▸ Exercise brief
Search the entries for lines that contain the word "IsBusy", and report each one found.

[Stored data]
╭──

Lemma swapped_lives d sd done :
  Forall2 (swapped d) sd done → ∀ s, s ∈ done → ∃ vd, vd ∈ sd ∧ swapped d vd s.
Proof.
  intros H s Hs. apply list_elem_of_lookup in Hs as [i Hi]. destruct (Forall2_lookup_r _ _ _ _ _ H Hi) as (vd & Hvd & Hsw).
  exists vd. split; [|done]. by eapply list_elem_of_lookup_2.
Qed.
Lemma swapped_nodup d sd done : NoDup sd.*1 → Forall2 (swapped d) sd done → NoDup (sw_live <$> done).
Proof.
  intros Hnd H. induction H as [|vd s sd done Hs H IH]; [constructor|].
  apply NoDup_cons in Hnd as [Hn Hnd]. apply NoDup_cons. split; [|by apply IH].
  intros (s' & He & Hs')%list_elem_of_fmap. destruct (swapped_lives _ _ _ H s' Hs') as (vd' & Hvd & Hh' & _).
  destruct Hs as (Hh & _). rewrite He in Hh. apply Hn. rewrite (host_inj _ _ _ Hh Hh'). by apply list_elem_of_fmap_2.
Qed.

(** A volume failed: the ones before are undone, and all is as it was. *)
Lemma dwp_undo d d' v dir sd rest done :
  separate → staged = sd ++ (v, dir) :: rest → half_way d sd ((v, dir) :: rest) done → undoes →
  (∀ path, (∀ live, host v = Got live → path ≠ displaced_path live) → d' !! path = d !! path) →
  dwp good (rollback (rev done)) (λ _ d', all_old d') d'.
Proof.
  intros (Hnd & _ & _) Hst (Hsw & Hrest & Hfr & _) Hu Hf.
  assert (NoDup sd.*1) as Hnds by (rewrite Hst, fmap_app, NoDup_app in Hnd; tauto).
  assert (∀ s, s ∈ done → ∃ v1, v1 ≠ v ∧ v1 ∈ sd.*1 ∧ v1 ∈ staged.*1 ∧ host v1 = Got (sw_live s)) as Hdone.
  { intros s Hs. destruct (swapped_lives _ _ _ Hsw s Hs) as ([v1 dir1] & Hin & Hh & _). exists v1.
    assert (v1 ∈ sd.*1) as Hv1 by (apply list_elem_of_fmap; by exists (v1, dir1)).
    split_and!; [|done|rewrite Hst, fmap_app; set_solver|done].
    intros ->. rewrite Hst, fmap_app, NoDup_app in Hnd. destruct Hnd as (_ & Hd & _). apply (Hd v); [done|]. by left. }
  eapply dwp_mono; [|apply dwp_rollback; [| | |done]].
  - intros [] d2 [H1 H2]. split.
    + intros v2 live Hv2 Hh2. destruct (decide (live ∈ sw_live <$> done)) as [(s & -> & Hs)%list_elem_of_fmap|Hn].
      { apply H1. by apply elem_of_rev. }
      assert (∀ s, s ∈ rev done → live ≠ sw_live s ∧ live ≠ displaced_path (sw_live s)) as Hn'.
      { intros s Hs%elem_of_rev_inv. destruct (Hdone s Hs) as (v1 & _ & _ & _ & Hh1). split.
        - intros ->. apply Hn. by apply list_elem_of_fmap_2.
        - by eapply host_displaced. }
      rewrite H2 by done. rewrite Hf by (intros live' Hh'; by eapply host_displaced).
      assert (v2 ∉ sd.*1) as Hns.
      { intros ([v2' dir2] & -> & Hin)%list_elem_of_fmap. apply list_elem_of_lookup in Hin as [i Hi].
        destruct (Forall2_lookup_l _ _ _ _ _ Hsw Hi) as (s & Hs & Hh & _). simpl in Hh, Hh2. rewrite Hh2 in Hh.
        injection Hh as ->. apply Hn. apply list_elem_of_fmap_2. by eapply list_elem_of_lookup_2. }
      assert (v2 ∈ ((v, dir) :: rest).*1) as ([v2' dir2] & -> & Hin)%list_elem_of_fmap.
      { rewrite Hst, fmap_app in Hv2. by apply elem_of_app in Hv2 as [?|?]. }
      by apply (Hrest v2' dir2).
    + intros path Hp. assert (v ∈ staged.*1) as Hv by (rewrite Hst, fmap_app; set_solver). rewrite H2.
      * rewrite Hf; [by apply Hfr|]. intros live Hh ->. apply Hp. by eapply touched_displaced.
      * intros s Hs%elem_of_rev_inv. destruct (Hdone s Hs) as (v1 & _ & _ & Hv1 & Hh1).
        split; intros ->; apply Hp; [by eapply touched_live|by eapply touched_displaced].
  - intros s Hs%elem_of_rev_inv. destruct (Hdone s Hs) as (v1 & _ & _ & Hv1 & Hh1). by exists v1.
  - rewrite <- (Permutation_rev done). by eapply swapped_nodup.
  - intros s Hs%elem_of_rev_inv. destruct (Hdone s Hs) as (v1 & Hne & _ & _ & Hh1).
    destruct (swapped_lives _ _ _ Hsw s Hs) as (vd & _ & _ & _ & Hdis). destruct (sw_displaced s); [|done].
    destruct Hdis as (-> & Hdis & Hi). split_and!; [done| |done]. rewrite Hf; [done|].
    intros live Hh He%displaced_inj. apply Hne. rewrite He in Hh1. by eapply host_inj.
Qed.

╰──
╭──

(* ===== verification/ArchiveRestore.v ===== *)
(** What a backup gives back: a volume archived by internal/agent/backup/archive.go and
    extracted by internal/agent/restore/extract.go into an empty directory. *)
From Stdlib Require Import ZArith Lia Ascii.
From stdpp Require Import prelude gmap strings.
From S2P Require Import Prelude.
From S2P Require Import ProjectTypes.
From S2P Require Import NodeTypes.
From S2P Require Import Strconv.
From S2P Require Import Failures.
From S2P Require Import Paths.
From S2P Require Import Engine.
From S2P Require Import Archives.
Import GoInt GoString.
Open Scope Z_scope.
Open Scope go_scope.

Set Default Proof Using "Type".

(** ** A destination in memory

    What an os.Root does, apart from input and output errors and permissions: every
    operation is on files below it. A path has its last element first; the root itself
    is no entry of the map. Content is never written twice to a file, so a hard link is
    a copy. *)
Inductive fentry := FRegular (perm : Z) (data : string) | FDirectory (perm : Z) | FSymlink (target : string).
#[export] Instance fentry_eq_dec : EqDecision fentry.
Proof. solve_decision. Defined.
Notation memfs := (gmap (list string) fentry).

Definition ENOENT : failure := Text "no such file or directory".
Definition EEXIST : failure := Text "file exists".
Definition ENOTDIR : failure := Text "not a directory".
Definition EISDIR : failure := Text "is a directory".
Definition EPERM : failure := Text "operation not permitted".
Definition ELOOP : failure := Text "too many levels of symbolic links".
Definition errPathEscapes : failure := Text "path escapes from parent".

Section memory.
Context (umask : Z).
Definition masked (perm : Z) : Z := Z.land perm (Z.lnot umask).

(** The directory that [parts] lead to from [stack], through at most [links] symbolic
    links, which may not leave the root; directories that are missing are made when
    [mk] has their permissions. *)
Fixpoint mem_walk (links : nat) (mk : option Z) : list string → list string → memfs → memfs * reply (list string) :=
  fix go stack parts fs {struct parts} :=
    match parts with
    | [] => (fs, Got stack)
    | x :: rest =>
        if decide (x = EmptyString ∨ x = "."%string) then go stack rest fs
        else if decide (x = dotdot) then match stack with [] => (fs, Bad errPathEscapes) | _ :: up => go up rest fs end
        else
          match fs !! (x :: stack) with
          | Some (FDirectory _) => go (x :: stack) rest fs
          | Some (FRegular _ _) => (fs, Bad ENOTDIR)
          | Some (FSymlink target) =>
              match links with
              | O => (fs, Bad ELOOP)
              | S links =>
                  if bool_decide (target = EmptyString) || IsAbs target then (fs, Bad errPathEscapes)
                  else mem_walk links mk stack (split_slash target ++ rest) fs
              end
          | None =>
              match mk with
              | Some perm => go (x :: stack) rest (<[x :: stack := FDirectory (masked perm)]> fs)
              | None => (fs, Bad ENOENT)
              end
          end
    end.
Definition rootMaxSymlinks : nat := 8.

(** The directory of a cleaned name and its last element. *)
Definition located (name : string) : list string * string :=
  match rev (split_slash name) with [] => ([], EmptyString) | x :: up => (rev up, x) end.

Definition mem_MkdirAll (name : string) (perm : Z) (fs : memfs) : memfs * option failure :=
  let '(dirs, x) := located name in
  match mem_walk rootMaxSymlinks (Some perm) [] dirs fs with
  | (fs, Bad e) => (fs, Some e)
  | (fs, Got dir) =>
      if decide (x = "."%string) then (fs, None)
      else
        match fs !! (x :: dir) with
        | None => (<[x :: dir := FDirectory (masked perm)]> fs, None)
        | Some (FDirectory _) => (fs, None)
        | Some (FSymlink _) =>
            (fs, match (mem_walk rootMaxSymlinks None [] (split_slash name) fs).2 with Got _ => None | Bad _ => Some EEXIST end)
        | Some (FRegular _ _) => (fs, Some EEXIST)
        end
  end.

╰──
╭──

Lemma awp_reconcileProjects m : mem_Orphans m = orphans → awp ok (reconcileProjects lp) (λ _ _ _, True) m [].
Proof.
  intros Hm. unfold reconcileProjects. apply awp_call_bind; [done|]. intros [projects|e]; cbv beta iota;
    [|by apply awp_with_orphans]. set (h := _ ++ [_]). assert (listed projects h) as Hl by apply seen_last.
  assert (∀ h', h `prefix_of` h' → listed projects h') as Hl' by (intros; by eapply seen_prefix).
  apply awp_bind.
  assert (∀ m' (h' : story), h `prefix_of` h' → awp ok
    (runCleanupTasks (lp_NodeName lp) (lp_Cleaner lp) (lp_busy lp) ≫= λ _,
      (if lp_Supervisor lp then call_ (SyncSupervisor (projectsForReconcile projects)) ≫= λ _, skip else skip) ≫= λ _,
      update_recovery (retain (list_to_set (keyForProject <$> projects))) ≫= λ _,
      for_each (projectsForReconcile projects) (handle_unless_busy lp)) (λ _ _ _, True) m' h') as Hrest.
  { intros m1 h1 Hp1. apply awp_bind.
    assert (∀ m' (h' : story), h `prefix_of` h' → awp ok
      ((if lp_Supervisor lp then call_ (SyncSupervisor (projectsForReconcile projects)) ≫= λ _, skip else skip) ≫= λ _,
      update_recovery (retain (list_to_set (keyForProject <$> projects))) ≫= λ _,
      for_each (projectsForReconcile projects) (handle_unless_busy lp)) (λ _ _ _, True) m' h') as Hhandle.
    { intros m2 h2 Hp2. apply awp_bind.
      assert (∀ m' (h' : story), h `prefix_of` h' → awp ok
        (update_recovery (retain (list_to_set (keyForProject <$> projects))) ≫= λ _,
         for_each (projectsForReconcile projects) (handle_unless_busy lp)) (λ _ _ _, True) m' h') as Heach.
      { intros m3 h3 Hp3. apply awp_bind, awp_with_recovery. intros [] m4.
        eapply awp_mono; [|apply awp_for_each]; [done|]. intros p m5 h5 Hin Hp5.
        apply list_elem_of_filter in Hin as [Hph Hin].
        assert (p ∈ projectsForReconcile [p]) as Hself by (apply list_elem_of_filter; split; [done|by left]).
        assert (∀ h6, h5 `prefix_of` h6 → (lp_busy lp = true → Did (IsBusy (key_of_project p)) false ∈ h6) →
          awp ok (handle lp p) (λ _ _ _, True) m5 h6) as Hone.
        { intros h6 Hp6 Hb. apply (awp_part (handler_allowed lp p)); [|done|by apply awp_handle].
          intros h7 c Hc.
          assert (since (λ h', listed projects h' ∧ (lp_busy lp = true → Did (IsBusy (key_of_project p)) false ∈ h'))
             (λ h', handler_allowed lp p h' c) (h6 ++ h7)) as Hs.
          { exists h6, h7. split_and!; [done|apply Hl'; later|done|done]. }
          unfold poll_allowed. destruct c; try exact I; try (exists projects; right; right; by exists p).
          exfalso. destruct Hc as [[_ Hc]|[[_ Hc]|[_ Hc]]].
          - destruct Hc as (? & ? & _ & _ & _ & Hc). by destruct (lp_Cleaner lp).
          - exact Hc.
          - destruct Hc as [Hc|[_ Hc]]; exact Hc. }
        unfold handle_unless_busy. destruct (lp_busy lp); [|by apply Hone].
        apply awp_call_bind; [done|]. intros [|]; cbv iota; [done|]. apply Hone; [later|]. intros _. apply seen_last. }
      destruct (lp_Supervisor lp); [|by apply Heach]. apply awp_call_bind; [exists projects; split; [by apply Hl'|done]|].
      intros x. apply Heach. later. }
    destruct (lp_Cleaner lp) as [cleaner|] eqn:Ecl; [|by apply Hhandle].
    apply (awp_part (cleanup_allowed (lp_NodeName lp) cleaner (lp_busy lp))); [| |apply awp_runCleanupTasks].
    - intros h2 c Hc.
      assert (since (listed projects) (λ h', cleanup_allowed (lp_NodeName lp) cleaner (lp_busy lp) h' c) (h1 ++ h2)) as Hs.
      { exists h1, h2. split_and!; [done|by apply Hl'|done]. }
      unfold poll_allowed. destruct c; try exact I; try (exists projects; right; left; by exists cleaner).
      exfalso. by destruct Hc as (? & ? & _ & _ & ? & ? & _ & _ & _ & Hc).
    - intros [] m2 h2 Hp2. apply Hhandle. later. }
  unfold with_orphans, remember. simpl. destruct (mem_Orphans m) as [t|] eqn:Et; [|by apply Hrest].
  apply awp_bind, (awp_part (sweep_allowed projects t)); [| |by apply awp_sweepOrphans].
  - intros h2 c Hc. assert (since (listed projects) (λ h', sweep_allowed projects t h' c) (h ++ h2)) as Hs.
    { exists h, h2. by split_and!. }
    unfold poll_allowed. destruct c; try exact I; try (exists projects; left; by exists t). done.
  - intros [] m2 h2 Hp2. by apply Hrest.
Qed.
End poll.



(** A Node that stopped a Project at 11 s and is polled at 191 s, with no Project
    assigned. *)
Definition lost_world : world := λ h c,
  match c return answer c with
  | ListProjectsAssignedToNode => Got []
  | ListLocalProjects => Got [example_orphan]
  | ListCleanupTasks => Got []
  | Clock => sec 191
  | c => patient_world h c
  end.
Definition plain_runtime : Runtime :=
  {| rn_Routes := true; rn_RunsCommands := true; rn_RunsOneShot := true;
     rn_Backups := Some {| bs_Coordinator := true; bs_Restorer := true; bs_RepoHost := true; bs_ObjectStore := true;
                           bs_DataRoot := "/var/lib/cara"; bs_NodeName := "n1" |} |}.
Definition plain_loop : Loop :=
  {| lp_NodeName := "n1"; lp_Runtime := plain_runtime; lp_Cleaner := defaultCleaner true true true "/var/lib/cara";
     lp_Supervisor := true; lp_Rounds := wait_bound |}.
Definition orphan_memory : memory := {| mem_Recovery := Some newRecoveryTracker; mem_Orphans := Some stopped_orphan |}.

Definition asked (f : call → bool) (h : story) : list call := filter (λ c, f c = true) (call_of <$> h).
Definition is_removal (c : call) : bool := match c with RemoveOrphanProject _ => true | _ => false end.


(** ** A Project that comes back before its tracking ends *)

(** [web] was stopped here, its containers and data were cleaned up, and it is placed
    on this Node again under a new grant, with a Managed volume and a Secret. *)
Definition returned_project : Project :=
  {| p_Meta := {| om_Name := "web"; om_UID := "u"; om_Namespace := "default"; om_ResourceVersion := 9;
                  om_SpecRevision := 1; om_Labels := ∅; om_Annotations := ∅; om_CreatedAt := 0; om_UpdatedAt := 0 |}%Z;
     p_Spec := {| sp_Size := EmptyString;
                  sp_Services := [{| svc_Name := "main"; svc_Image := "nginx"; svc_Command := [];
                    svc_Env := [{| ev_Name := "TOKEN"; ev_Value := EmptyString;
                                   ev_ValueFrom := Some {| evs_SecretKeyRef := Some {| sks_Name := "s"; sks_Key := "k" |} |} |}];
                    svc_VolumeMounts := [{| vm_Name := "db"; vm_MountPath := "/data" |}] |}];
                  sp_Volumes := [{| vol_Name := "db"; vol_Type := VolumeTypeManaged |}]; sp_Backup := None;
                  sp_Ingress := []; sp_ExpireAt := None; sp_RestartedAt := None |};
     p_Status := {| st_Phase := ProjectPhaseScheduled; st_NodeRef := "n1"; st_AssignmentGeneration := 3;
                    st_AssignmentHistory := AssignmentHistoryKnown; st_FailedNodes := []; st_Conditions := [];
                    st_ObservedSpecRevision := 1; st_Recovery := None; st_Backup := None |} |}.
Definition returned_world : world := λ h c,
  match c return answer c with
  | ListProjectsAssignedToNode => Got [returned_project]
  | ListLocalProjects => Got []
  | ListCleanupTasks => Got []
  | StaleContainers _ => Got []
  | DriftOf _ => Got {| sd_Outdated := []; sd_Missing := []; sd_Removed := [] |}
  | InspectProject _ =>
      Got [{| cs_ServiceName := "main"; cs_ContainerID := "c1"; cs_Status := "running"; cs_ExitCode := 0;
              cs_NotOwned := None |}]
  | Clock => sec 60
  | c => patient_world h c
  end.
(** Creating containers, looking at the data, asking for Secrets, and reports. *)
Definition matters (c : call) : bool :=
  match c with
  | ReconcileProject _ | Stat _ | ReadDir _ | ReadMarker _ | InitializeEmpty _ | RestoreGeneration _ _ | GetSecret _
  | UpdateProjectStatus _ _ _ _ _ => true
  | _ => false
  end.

╰──

▸ Solution to this problem
        assert (∀ h6, h5 `prefix_of` h6 → (lp_busy lp = true → Did (IsBusy (key_of_project p)) false ∈ h6) →
          assert (since (λ h', listed projects h' ∧ (lp_busy lp = true → Did (IsBusy (key_of_project p)) false ∈ h'))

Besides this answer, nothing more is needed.